“En medio de importantes necesidades humanitarias y de seguridad, tampoco podemos ignorar ciertas corrientes dominadoras, sostenidas por principios mercantiles posesivos e individualistas, que han llegado a sustraer del concepto de rectitud sus raíces culminantes, separándolas de un espíritu decente y solidario”.
Cada uno de nosotros, sólo será justo, en la medida en que haga sus labores de desapego, porque nuestra víscera egoísta perenemente está apegada a la deslealtad, dentro de una atmósfera adherida al odio, a la venganza, a los rencores. Por desgracia, cualquiera hemos presenciado la destrucción de vínculos hogareños, que nos revuelven por dentro, pero que ahí suelen estar, pasando de una generación a otra. Son muchas las personas que viven distanciándose de sus propios lazos naturales, que no han aprendido aún a reprenderse y, todavía menos, a perdonar de corazón. Desde luego, la rabia es un vicio que destruye las relaciones humanas y una fuente de desatinos. De ahí, la necesidad de templarnos con la amplitud de mirada y la benevolencia del sabio que cabal lo justifica.
Indudablemente, no somos responsables del naciente desespero, ya que coexistimos humanos y tenemos sentimientos, pero siempre sí que existimos como garantes de su desarrollo. En ocasiones, es saludable que el furor se desahogue de la manera adecuada. Si un ser humano no se indignase ante la injusticia, si no sintiera la opresión de un débil, entonces significaría que tiene un corazón empedrado, deshumanizado por completo e inhumano. La solidaridad con el indefenso es algo innato en nosotros. Necesitamos hallarnos arropados entre sí; máxime en un momento en el que la desaceleración económica, las tensiones geopolíticas y el cambio climático ponen en peligro, ya no sólo el mercado laboral, también las nuevas oportunidades de subsistencia.

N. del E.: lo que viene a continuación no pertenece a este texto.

(* ===== verification/HsTypes.v ===== *)
(** * hs2client's C++ core: status, enumerations and column types

    status.h, types.h and types.cc, and the conversions of thrift-internal.cc between
    the Thrift structures and the library's own types. A field of a Thrift
    enumeration holds whatever number came over the wire. DCHECKs are those of a
    release build: none. *)

From S2P Require Import Prelude PyStr.

(** ** Status *)
Inductive StatusCode := Success | StillExecutingCode | ErrorCode | InvalidHandleCode.

#[export] Instance StatusCode_eq_dec : EqDecision StatusCode.
Proof. solve_decision. Defined.

Module Status.
Record t := make { code_ : StatusCode; msg_ : str }.

Definition OK (msg : str) : t := make Success msg.
Definition StillExecuting : t := make StillExecutingCode [].
Definition Error (msg : str) : t := make ErrorCode msg.
Definition InvalidHandle : t := make InvalidHandleCode [].

Definition ok (s : t) : bool := bool_decide (code_ s = Success).
Definition IsStillExecuting (s : t) : bool := bool_decide (code_ s = StillExecutingCode).
Definition IsError (s : t) : bool := bool_decide (code_ s = ErrorCode).
Definition IsInvalidHandle (s : t) : bool := bool_decide (code_ s = InvalidHandleCode).
Definition GetMessage (s : t) : str := msg_ s.
End Status.

(** ** The Thrift structures *)

(** [TStatusCode] *)
Definition SUCCESS_STATUS : Z := 0.
Definition SUCCESS_WITH_INFO_STATUS : Z := 1.
Definition STILL_EXECUTING_STATUS : Z := 2.
Definition ERROR_STATUS : Z := 3.
Definition INVALID_HANDLE_STATUS : Z := 4.

(** Optional fields that are not set read as empty. *)
Record TStatus := { statusCode : Z; infoMessages : list str; errorMessage : str }.

(** [TTypeQualifierValue], [TPrimitiveTypeEntry] and [TTypeEntry]: the fields the code
    reads; [i32Value] is 0 where the union holds a string. *)
Record TPrimitiveTypeEntry := { type_ : Z; qualifiers : gmap str Z }.
Record TTypeEntry := { primitiveEntry : option TPrimitiveTypeEntry }.
Definition TTypeDesc : Type := list TTypeEntry.
Record TColumnDesc := {
  columnName : str; typeDesc : TTypeDesc; tposition : Z; tcomment : str }.

Definition CHARACTER_MAXIMUM_LENGTH : str := py "characterMaximumLength".
Definition PRECISION : str := py "precision".
Definition SCALE : str := py "scale".

(** ** Conversions of the status *)

(** What RETURN_NOT_OK tests. *)
Definition succeeded (s : TStatus) : bool :=
  (statusCode s =? SUCCESS_STATUS)%Z || (statusCode s =? SUCCESS_WITH_INFO_STATUS)%Z.

Definition TStatusToStatus (tstatus : TStatus) : Status.t :=
  if (statusCode tstatus =? SUCCESS_STATUS)%Z then Status.OK []
  else if (statusCode tstatus =? SUCCESS_WITH_INFO_STATUS)%Z then
    Status.OK (join (py ",") (infoMessages tstatus))
  else if (statusCode tstatus =? STILL_EXECUTING_STATUS)%Z then Status.StillExecuting
  else if (statusCode tstatus =? ERROR_STATUS)%Z then Status.Error (errorMessage tstatus)
  else if (statusCode tstatus =? INVALID_HANDLE_STATUS)%Z then Status.InvalidHandle
  else Status.Error (py "Unknown TStatusCode " ++ str_of_Z (statusCode tstatus)).

(** ** Operation states *)
Inductive State :=
| INITIALIZED | RUNNING | FINISHED | CANCELED | CLOSED | ERROR | UNKNOWN | PENDING.

#[export] Instance State_eq_dec : EqDecision State.
Proof. solve_decision. Defined.

(** [TOperationState] counts from 0 in this order. *)
Definition TOperationStateToOperationState (tstate : Z) : State :=
  match tstate with
  | 0 => INITIALIZED
  | 1 => RUNNING
  | 2 => FINISHED
  | 3 => CANCELED
  | 4 => CLOSED
  | 5 => ERROR
  | 6 => UNKNOWN
  | 7 => PENDING
  | _ => UNKNOWN
  end%Z.

Definition OperationStateToString (state : State) : str :=
  match state with
  | INITIALIZED => py "INITIALIZED"
  | RUNNING => py "RUNNING"
  | FINISHED => py "FINISHED"
  | CANCELED => py "CANCELED"
  | CLOSED => py "CLOSED"
  | ERROR => py "ERROR"
  | UNKNOWN => py "UNKNOWN"
  | PENDING => py "PENDING"
  end.

(** ** Protocols and fetch orientations *)
Inductive ProtocolVersion :=
| PROTOCOL_V1 | PROTOCOL_V2 | PROTOCOL_V3 | PROTOCOL_V4 | PROTOCOL_V5 | PROTOCOL_V6 | PROTOCOL_V7.

Definition HIVE_CLI_SERVICE_PROTOCOL_V6 : Z := 5.

Definition ProtocolVersionToTProtocolVersion (protocol : ProtocolVersion) : Z :=
  match protocol with
  | PROTOCOL_V1 => 0
  | PROTOCOL_V2 => 1
  | PROTOCOL_V3 => 2
  | PROTOCOL_V4 => 3
  | PROTOCOL_V5 => 4
  | PROTOCOL_V6 => HIVE_CLI_SERVICE_PROTOCOL_V6
  | PROTOCOL_V7 => 6
  end%Z.

Inductive FetchOrientation := NEXT | PRIOR | RELATIVE | ABSOLUTE | FIRST | LAST.

Definition FetchOrientationToTFetchOrientation (orientation : FetchOrientation) : Z :=
  match orientation with
  | NEXT => 0
  | PRIOR => 1
  | RELATIVE => 2
  | ABSOLUTE => 3
  | FIRST => 4
  | LAST => 5
  end%Z.

(** ** Column types *)
Inductive TypeId :=
| BOOLEAN | TINYINT | SMALLINT | INT | BIGINT | FLOAT | DOUBLE | STRING_ | TIMESTAMP | BINARY
| ARRAY | MAP | STRUCT | UNION | USER_DEFINED | DECIMAL | NULL_TYPE | DATE | VARCHAR | CHAR
| INVALID.

#[export] Instance TypeId_eq_dec : EqDecision TypeId.
Proof. solve_decision. Defined.

Definition TypeIdToString (type_id : TypeId) : str :=
  match type_id with
  | BOOLEAN => py "BOOLEAN" | TINYINT => py "TINYINT" | SMALLINT => py "SMALLINT"
  | INT => py "INT" | BIGINT => py "BIGINT" | FLOAT => py "FLOAT" | DOUBLE => py "DOUBLE"
  | STRING_ => py "STRING" | TIMESTAMP => py "TIMESTAMP" | BINARY => py "BINARY"
  | ARRAY => py "ARRAY" | MAP => py "MAP" | STRUCT => py "STRUCT" | UNION => py "UNION"
  | USER_DEFINED => py "USER_DEFINED" | DECIMAL => py "DECIMAL" | NULL_TYPE => py "NULL_TYPE"
  | DATE => py "DATE" | VARCHAR => py "VARCHAR" | CHAR => py "CHAR" | INVALID => py "INVALID"
  end.

(** [TTypeId] counts from 0 in this order. *)
Definition TTypeIdToTypeId (type_id : Z) : TypeId :=
  match type_id with
  | 0 => BOOLEAN | 1 => TINYINT | 2 => SMALLINT | 3 => INT | 4 => BIGINT | 5 => FLOAT
  | 6 => DOUBLE | 7 => STRING_ | 8 => TIMESTAMP | 9 => BINARY | 10 => ARRAY | 11 => MAP
  | 12 => STRUCT | 13 => UNION | 14 => USER_DEFINED | 15 => DECIMAL | 16 => NULL_TYPE
  | 17 => DATE | 18 => VARCHAR | 19 => CHAR
  | _ => INVALID
  end%Z.

Inductive ColumnType :=
| PrimitiveType (type_id : TypeId)
| CharacterType (type_id : TypeId) (max_length : Z)
| DecimalType (type_id : TypeId) (precision scale : Z).

Definition type_id (t : ColumnType) : TypeId :=
  match t with PrimitiveType i | CharacterType i _ | DecimalType i _ _ => i end.
Definition ToString (t : ColumnType) : str := TypeIdToString (type_id t).

Definition TTypeDescToColumnType (ttype_desc : TTypeDesc) : ColumnType :=
  match ttype_desc with
  | [{| primitiveEntry := Some e |}] =>
      let type_id := TTypeIdToTypeId (type_ e) in
      if bool_decide (type_id = CHAR) || bool_decide (type_id = VARCHAR) then
        match qualifiers e !! CHARACTER_MAXIMUM_LENGTH with
        | Some n => CharacterType type_id n
        | None => PrimitiveType INVALID
        end
      else if bool_decide (type_id = DECIMAL) then
        match qualifiers e !! PRECISION, qualifiers e !! SCALE with
        | Some p, Some s => DecimalType type_id p s
        | _, _ => PrimitiveType INVALID
        end
      else PrimitiveType type_id
  | _ => PrimitiveType INVALID
  end.

(** [ColumnDesc] *)
Module ColumnDesc.
Record t := make { column_name : str; type : ColumnType; position : Z; comment : str }.

(** The [static_cast]s: [None] is the undefined use of one. *)
Definition GetPrimitiveType (d : t) : ColumnType := type d.
Definition GetCharacterType (d : t) : option Z :=
  match type d with CharacterType _ n => Some n | _ => None end.
Definition GetDecimalType (d : t) : option (Z * Z) :=
  match type d with DecimalType _ p s => Some (p, s) | _ => None end.
End ColumnDesc.

Definition of_TColumnDesc (d : TColumnDesc) : ColumnDesc.t :=
  ColumnDesc.make (columnName d) (TTypeDescToColumnType (typeDesc d)) (tposition d) (tcomment d).

(** * Theorems *)

(** RETURN_NOT_OK and [TStatusToStatus] agree on what success is. *)
Lemma TStatusToStatus_ok s : Status.ok (TStatusToStatus s) = succeeded s.
Proof.
  unfold TStatusToStatus, succeeded.
  destruct (statusCode s =? SUCCESS_STATUS)%Z; [done|].
  destruct (statusCode s =? SUCCESS_WITH_INFO_STATUS)%Z; [done|].
  destruct (statusCode s =? STILL_EXECUTING_STATUS)%Z; [done|].
  destruct (statusCode s =? ERROR_STATUS)%Z; [done|].
  by destruct (statusCode s =? INVALID_HANDLE_STATUS)%Z.
Qed.

(** The type identifier tells the class of a converted type, so the casts of
    [ColumnDesc] guarded by it are defined. *)
Lemma converted_casts d :
  let c := of_TColumnDesc d in
  (is_Some (ColumnDesc.GetCharacterType c) ↔
     type_id (ColumnDesc.type c) = CHAR ∨ type_id (ColumnDesc.type c) = VARCHAR) ∧
  (is_Some (ColumnDesc.GetDecimalType c) ↔ type_id (ColumnDesc.type c) = DECIMAL).
Proof.
  unfold of_TColumnDesc, TTypeDescToColumnType. cbv zeta. cbn [ColumnDesc.type].
  destruct (typeDesc d) as [|[[e|]] [|]];
    try (generalize (TTypeIdToTypeId (type_ e)), (qualifiers e !! CHARACTER_MAXIMUM_LENGTH),
           (qualifiers e !! PRECISION), (qualifiers e !! SCALE); intros [] [] [] []);
    split; split; cbv -[is_Some];
    first [by intros [? [=]]|by intros [[=]|[=]]|by intros [=]|by intros _; eexists|by eauto].
Qed.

Hoy más que nunca, no podemos cerrar los ojos a la realidad que nos ha tocado vivir; y, aunque progresemos en la conciencia de la moralidad, tenemos que hacer valer su significado, al menos para mejorar la concordia entre análogos. Sea como fuere, y a poco que nos adentremos en nosotros mismos, observaremos que vivimos en un mundo en el que los vínculos hogareños apenas existen, cada cual camina a su rumbo materialista, con ritmos existenciales frenéticos, sin importarnos para nada la construcción de una sociedad más humana y fraterna. En este sentido, también me dirijo a los responsables políticos, pidiéndoles que ayuden socialmente a ese aluvión de desfavorecidos, que caminan por el mundo desolados, sin que nadie le extienda una mano.
En medio de importantes necesidades humanitarias y de seguridad, tampoco podemos ignorar ciertas corrientes dominadoras, sostenidas por principios mercantiles posesivos e individualistas, que han llegado a sustraer del concepto de rectitud sus raíces culminantes, separándolas de un espíritu decente y solidario. Sin duda, es imperativo el apoyo internacional, al menos para poner fin a la mayor crisis de desplazamiento mundial. La justicia, en efecto, no es un simple pacto entre semejantes, ya que lo que es justo no está determinado originariamente por la efectiva ley, sino por la identidad profunda del ser, llamada a cultivar el gusto por lo que es equitativo y auténtico, aun cuando esto pueda comportar sacrificio e ir contracorriente.
Todo en esta vida, requiere esfuerzo y dedicación; ahora bien, si cuando fuiste mazo no tuviste compasión, ahora que eres yunque, te toca tener aguante. Sea como fuere, continuamente me he reafirmado que los derechos fundamentales, están inscritos en nuestra propia naturaleza humana; y, como tales, deben salvaguardarse con tolerancia comprensiva, pero sin dejar de intensificar el esfuerzo conjunto y universal de garantizar su respeto. Por ello, en tiempos difíciles como los actuales, las naciones deben sumar esperanzas e impedir que se desmorone el orden mundial. De lo contrario, acabaremos destruyéndonos como linaje. ¡Triste época la nuestra!; porque las leyes abundan, lo que falta es la entereza, para perpetuar la civilización y que se armonice.